# TASK TO COMPLETE
Set out exactly every line of the entries below, starting at the line that holds "as (found & Hrun & Hfound)." and stopping after the line that holds "Some i => cs !! i".

##### DATA EXCERPTS #####

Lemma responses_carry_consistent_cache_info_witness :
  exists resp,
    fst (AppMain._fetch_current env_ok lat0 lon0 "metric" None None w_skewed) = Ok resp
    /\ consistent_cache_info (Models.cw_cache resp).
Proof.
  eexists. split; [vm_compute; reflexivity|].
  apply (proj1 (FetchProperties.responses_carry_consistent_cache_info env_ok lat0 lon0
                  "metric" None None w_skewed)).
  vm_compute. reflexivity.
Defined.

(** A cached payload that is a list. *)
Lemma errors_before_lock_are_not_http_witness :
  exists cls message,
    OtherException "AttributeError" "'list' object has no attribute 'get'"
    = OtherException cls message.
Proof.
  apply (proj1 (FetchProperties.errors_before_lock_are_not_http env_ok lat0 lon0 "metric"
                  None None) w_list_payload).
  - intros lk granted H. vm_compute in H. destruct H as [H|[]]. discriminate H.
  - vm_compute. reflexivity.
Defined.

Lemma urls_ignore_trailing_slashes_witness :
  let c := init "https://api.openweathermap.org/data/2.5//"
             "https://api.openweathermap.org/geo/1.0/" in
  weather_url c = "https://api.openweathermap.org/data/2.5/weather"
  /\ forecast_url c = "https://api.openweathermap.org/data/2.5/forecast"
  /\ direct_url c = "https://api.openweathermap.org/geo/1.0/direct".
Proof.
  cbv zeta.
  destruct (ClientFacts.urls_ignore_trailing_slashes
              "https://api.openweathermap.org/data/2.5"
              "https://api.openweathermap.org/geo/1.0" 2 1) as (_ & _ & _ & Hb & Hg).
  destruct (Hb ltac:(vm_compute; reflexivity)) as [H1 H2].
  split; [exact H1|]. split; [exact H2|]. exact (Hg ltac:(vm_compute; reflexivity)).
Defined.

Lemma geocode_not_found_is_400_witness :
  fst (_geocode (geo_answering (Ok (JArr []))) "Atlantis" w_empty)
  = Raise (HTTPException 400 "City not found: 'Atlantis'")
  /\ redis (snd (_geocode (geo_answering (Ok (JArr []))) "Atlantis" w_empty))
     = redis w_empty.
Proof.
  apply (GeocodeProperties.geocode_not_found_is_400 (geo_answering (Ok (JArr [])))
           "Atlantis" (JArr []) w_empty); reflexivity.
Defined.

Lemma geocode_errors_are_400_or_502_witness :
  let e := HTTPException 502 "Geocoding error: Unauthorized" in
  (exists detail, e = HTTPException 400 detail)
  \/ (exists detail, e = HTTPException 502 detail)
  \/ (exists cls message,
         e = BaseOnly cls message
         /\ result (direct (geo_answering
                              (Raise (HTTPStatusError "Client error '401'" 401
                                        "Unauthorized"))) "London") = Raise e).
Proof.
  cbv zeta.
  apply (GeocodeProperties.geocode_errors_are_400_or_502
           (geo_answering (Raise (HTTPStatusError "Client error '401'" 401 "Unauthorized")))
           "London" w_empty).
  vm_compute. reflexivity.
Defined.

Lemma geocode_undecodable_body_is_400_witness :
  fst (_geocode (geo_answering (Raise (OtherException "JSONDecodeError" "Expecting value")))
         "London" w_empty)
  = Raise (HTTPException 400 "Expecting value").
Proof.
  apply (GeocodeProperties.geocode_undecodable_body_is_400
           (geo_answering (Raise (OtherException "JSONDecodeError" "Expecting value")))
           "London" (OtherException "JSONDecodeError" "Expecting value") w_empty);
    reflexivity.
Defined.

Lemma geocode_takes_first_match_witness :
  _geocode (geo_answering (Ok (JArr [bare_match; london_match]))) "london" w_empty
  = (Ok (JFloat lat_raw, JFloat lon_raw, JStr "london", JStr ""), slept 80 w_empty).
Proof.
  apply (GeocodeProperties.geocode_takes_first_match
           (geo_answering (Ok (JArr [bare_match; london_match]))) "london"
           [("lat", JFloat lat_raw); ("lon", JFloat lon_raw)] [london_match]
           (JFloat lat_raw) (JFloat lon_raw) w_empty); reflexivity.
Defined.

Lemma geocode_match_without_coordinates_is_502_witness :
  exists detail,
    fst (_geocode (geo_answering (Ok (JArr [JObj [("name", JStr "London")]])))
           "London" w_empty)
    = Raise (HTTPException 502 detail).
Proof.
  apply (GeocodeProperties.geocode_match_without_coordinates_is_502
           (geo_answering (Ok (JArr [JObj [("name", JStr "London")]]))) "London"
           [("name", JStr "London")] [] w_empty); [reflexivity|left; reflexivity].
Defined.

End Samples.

#####
##### DATA EXCERPTS #####

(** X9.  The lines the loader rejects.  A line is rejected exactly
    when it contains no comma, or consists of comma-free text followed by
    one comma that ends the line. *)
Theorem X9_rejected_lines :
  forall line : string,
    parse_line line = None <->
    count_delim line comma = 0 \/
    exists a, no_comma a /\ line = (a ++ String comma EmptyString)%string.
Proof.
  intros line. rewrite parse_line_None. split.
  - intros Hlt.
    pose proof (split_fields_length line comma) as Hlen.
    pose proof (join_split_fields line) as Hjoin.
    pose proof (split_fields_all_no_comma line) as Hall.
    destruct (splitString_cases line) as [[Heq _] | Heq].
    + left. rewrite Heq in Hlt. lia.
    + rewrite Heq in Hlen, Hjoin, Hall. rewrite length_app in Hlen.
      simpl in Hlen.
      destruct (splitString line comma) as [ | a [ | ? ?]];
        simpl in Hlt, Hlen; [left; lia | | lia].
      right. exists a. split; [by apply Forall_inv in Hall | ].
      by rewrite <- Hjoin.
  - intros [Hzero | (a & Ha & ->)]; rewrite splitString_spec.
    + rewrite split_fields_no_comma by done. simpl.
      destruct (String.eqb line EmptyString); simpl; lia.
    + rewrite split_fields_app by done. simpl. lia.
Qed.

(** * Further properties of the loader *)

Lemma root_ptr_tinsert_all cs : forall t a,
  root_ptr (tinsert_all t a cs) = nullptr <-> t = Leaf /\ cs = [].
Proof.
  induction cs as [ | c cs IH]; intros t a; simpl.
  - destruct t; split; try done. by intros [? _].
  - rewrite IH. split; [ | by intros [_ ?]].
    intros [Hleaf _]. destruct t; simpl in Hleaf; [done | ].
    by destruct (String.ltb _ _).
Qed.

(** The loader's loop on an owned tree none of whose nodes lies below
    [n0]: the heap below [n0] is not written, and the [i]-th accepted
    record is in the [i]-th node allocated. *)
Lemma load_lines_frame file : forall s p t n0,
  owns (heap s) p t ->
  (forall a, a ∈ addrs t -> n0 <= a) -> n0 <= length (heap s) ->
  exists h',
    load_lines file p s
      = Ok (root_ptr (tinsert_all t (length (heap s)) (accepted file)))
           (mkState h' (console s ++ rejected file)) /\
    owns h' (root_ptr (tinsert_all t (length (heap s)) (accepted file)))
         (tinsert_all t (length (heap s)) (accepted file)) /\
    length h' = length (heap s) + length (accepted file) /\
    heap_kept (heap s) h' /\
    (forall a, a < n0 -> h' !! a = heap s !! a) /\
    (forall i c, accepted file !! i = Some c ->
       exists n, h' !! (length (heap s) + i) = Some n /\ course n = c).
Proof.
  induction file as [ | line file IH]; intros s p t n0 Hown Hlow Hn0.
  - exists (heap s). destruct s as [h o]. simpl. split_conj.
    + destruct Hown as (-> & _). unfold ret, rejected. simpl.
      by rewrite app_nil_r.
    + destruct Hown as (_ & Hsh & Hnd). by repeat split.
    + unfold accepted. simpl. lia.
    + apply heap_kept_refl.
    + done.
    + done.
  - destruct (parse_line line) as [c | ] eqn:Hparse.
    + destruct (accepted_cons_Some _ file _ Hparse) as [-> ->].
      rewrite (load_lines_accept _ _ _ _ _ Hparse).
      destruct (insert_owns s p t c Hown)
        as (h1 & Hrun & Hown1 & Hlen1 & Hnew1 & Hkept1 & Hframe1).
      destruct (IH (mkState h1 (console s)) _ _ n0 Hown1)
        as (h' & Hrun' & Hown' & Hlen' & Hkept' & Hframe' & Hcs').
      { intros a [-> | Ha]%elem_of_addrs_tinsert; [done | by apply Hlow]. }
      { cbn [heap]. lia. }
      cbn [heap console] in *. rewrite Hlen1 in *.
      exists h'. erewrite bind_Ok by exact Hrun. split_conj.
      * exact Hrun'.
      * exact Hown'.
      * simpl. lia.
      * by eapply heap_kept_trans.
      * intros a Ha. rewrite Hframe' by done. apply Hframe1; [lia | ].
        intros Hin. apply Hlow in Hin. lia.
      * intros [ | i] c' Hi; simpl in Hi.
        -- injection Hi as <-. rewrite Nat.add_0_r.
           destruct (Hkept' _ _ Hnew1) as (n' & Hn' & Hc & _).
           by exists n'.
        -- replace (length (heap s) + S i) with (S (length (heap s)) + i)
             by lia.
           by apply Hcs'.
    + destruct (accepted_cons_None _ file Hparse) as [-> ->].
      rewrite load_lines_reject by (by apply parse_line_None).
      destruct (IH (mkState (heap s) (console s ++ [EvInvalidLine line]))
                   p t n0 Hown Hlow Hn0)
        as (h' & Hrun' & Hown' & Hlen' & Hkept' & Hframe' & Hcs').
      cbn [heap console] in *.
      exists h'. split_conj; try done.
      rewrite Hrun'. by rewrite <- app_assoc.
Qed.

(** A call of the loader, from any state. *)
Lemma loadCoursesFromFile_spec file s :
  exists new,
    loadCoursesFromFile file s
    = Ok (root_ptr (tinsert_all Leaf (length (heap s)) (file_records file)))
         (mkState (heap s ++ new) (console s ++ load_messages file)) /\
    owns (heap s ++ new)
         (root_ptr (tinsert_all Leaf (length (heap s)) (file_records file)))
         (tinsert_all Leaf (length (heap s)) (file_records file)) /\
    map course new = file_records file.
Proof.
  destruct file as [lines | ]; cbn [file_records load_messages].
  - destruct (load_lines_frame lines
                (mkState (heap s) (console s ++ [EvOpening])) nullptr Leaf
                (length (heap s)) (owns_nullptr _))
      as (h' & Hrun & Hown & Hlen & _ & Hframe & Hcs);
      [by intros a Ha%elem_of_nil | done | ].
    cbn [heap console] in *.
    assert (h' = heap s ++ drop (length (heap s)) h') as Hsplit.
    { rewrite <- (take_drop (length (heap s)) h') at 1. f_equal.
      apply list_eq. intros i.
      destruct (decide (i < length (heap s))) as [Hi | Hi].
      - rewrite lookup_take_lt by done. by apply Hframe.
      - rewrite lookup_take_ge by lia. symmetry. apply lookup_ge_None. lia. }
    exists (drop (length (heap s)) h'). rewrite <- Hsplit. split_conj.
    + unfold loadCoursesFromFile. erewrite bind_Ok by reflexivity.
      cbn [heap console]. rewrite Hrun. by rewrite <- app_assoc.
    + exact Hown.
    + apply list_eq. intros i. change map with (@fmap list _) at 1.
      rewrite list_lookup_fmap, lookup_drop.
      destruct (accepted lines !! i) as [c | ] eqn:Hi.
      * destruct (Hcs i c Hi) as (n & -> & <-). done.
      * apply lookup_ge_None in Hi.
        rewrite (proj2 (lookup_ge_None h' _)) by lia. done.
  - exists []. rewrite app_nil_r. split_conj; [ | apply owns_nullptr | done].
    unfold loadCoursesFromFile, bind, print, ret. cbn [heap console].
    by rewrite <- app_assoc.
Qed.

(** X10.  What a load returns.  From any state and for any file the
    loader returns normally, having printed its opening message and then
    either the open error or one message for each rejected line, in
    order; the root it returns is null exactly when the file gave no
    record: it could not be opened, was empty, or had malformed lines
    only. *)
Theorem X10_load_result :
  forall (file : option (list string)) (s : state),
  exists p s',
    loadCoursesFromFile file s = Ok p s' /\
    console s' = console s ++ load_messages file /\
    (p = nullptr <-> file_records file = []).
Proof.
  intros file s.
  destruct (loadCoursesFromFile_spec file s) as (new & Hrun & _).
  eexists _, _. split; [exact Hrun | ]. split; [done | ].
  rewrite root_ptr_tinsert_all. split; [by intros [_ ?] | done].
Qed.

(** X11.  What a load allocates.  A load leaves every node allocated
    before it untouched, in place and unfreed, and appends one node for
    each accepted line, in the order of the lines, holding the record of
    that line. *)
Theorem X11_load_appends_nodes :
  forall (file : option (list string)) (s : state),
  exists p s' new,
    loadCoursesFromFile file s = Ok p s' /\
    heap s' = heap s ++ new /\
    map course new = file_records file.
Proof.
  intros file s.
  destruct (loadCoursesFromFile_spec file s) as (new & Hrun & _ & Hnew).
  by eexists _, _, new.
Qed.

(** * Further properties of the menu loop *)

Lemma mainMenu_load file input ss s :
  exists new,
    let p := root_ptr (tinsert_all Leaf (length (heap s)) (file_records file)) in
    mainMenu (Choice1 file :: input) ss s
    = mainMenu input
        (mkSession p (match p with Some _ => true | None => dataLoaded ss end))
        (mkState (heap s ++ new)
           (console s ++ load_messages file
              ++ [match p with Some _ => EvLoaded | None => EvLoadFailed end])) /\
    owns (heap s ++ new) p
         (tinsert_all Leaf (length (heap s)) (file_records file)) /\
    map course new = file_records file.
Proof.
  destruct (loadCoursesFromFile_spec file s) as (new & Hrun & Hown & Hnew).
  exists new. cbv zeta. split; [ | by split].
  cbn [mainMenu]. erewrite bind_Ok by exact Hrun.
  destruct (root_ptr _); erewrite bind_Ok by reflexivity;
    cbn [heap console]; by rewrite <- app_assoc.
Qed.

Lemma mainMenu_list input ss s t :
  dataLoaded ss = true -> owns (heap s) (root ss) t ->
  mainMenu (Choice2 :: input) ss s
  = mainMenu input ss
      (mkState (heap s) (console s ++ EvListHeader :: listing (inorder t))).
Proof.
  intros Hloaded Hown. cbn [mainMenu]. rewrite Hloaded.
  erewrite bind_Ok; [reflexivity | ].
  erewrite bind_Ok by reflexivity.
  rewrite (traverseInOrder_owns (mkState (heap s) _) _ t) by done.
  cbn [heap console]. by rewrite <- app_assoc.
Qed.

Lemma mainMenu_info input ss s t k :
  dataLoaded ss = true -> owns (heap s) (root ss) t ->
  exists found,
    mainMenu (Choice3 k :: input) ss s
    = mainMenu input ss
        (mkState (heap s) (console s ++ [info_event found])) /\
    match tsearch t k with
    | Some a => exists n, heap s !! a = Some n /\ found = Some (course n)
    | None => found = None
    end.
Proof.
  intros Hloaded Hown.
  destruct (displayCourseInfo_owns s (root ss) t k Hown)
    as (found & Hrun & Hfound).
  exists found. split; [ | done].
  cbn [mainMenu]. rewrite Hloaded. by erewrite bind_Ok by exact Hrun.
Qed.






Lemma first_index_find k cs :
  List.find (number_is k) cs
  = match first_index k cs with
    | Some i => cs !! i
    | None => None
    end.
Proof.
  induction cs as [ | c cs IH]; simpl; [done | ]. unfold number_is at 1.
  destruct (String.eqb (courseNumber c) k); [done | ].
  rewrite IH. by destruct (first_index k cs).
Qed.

#####

# TASK ANSWER
    as (found & Hrun & Hfound).
  exists found. split; [ | done].
  cbn [mainMenu]. rewrite Hloaded. by erewrite bind_Ok by exact Hrun.
Qed.






Lemma first_index_find k cs :
  List.find (number_is k) cs
  = match first_index k cs with
    | Some i => cs !! i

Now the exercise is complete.